Content starts
Lemma fits_chunk_small room c : fits_chunk room c = true → small_chunk c = true.
Proof.
  revert c. induction room as [|room IH]; intros [v code]; [done|].
  cbn [fits_chunk chunk_code chunk_version small_chunk]. intros [_ H]%andb_true_iff.
  eapply fits_vec_forallb; [|done]. intros i. by apply fits_instruction_small.
Qed.

Lemma decode_admissible bytes c : decode bytes = Ok c → admissible false c.
Proof.
  intros [Hv Hf]%decode_Ok. split; [done|]. by eapply fits_chunk_small.
Qed.

(** ** A host that records what it is asked to do *)

Module Trace.
(** The natives entered so far. *)
Definition World := list NativeFunction.

#[export] Existing Instance plain_foreign.

#[export] Instance host : Host World := {
  host_cancelled _ := false;
  host_native f _ _ := _ ← update (λ st, set_world (world st ++ [f]) st); mret V_Null;
  host_derived _ _ _ _ := Ok V_Null;
  host_drain _ _ := mret [];
  host_close _ _ _ := mret tt;
  host_path_is_within _ path scope := bool_decide (path = scope);
  host_canonicalize _ path := Some path }.

(** Only natives without the capability were added. *)
#[export] Instance watch : Watch World := λ c w w',
  ∃ log, w' = w ++ log ∧ Forall (λ f, native_capability f ≠ Some c) log.

#[export] Instance watch_laws : WatchLaws World.
Proof.
  split.
  - intros c w. exists []. by rewrite app_nil_r.
  - intros c w1 w2 w3 (l1 & -> & H1) (l2 & -> & H2). exists (l1 ++ l2).
    rewrite app_assoc. split; [done|]. by apply Forall_app.
Qed.

#[export] Instance host_laws : HostLaws World.
Proof.
  split.
  - intros f arguments span st [If Ir] Hf. cbn. split_and!; [split|done|done].
    + by split.
    + split; cbn; [done|done|]. intros c Hc. exists [f]. split; [done|].
      apply Forall_singleton. auto.
  - intros ref span st Hi. by apply spec_ret; [apply _| |].
  - intros kind ref span st Hi. by apply spec_ret; [apply _| |].
Qed.

#[export] Instance host_ends : HostEnds World.
Proof.
  split.
  - intros f arguments span k. apply (ends_bind _ _ _ some); [|intros; by apply ends_ret].
    apply ends_update; [by intros ? []|done].
  - intros ref span k. by apply ends_ret.
  - intros kind ref span k. by apply ends_ret.
  - done.
Qed.

(** A fresh interpreter with the given bindings. *)
Definition start (bindings : list (string * Value)) (promises : list PromiseClause)
    : Interp World :=
  mkInterp 0
    {[ 0 := mkScope (list_to_map (map (λ '(n, v), (n, mkBinding v false)) bindings)) None ]}
    ∅ 1 0 [] promises ∅ 0 128 None None None ∅ false (64 * 1024 * 1024) [] [].

Lemma start_inv bindings promises : inv (start bindings promises).
Proof.
  split; cbn.
  - by intros r f.
  - intros r s [<- _]%lookup_singleton_Some. lia.
Qed.

(** The lines a program prints, when it ends. *)
Definition output {A} (o : outcome World A) : option (list string) :=
  match o with Done _ st | Fail _ st => Some (printed st) | _ => None end.

(** Compile and run a program. *)
Definition run_program (fuel : nat) (program : list Stmt) (st : Interp World)
    : outcome World Value :=
  match compile program with
  | Some (Ok chunk) => run_bytecode fuel chunk st
  | _ => Panic
  end.
End Trace.

(** ** Scopes *)

Section scopes.
Context {W : Type}.
Implicit Types st : Interp W.

Lemma insert_binding_Done env name b st r st' :
  insert_binding env name b st = Done r st' →
  ∃ s, scopes st !! env = Some s ∧
    st' = set_scopes (<[env := mkScope (<[name := b]> (s_values s)) (s_parent s)]> (scopes st)) st.
Proof.
  unfold insert_binding, scope_at. cbv [mbind M_bind get update mret M_ret].
  destruct (scopes st !! env) as [s|] eqn:E; [|done]. intros [= <- <-]. eauto.
Qed.

Lemma assign_Done fuel env name v span st st' :
  assign fuel env name v span st = Done tt st' →
  ∃ env' s b,
    scopes st !! env' = Some s ∧ s_values s !! name = Some b ∧ b_mutable b = true ∧
    st' = set_scopes (<[env' := mkScope (<[name := mkBinding v true]> (s_values s)) (s_parent s)]>
            (scopes st)) st ∧
    lookup_in fuel (scopes st') env name = Some v.
Proof.
  revert env. induction fuel as [|fuel IH]; intros env; [done|].
  cbn [assign lookup_in]. unfold scope_at at 1. cbv [mbind M_bind get mret M_ret].
  destruct (scopes st !! env) as [s|] eqn:Es; [|done].
  destruct (s_values s !! name) as [b|] eqn:Eb.
  - destruct (b_mutable b) eqn:Em; [|done].
    destruct (insert_binding _ _ _ st) as [r st1|e st1| | |] eqn:Ei; try done. intros [= ->].
    apply insert_binding_Done in Ei as (s' & Es' & ->).
    assert (s' = s) as -> by congruence.
    exists env, s, b. split_and!; try done. cbn. rewrite lookup_insert_eq. cbn.
    by rewrite lookup_insert_eq.
  - destruct (s_parent s) as [p|] eqn:Ep; [|done]. intros H.
    destruct (IH _ H) as (env' & s' & b & Es' & Eb' & Em & -> & Hl). exists env', s', b.
    split_and!; try done. cbn in *.
    destruct (decide (env' = env)) as [->|Hne]; [by simplify_eq|].
    rewrite lookup_insert_ne by done. cbn. rewrite Es; cbn. by rewrite Eb, Ep; cbn.
Qed.

Lemma lookup_in_other fuel (store : gmap N Scope) env env' s name name' b :
  store !! env' = Some s → name ≠ name' →
  lookup_in fuel (<[env' := mkScope (<[name := b]> (s_values s)) (s_parent s)]> store) env name' =
  lookup_in fuel store env name'.
Proof.
  intros Hs Hne. revert env. induction fuel as [|fuel IH]; intros env; [done|]. cbn [lookup_in].
  destruct (decide (env' = env)) as [->|Hd].
  - rewrite lookup_insert_eq, Hs. cbn. rewrite lookup_insert_ne by done.
    destruct (s_values s !! name'); [done|]. destruct (s_parent s); cbn; auto.
  - rewrite lookup_insert_ne by done. destruct (store !! env) as [s'|]; [|done]. cbn.
    destruct (s_values s' !! name'); [done|]. destruct (s_parent s'); cbn; auto.
Qed.
End scopes.

(** A successful assignment updates the binding that the name resolves to:
    looking the name up afterwards gives the assigned value, and every other
    name resolves as before in every scope, the functions' captured scopes
    included. *)
Theorem assign_lookup {W} (st st' : Interp W) name v span :
  assign (S (size (scopes st))) (environment st) name v span st = Done tt st' →
  lookup_name st' name = Some v ∧
  ∀ fuel env name', name' ≠ name →
    lookup_in fuel (scopes st') env name' = lookup_in fuel (scopes st) env name'.
Proof.
  intros H. destruct (assign_Done _ _ _ _ _ _ _ H) as (env' & s & b & Es & Eb & Em & -> & Hl).
  split.
  - unfold lookup_name. cbn in *.
    replace (size (<[env' := _]> (scopes st))) with (size (scopes st)); [done|].
    symmetry. by apply map_size_insert_Some.
  - intros fuel env name' Hne. by apply lookup_in_other.
Qed.

Lemma assign_lookup_witness :
  lookup_name (set_scopes {[ 0 := mkScope {[ "x" := mkBinding (V_Int 2) true ]} None ]}
                 (Trace.start [] [])) "x" = Some (V_Int 2).
Proof.
  apply (assign_lookup (set_scopes {[ 0 := mkScope {[ "x" := mkBinding (V_Int 1) true ]} None ]}
                 (Trace.start [] [])) _ "x" (V_Int 2) (mkSpan 1 1)).
  vm_compute. reflexivity.
Defined.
Content ends
## Work request
Report each line of the material above where the word "that" appears.

## Answer to this task
(** ** A host that records what it is asked to do *)
(** A successful assignment updates the binding that the name resolves to:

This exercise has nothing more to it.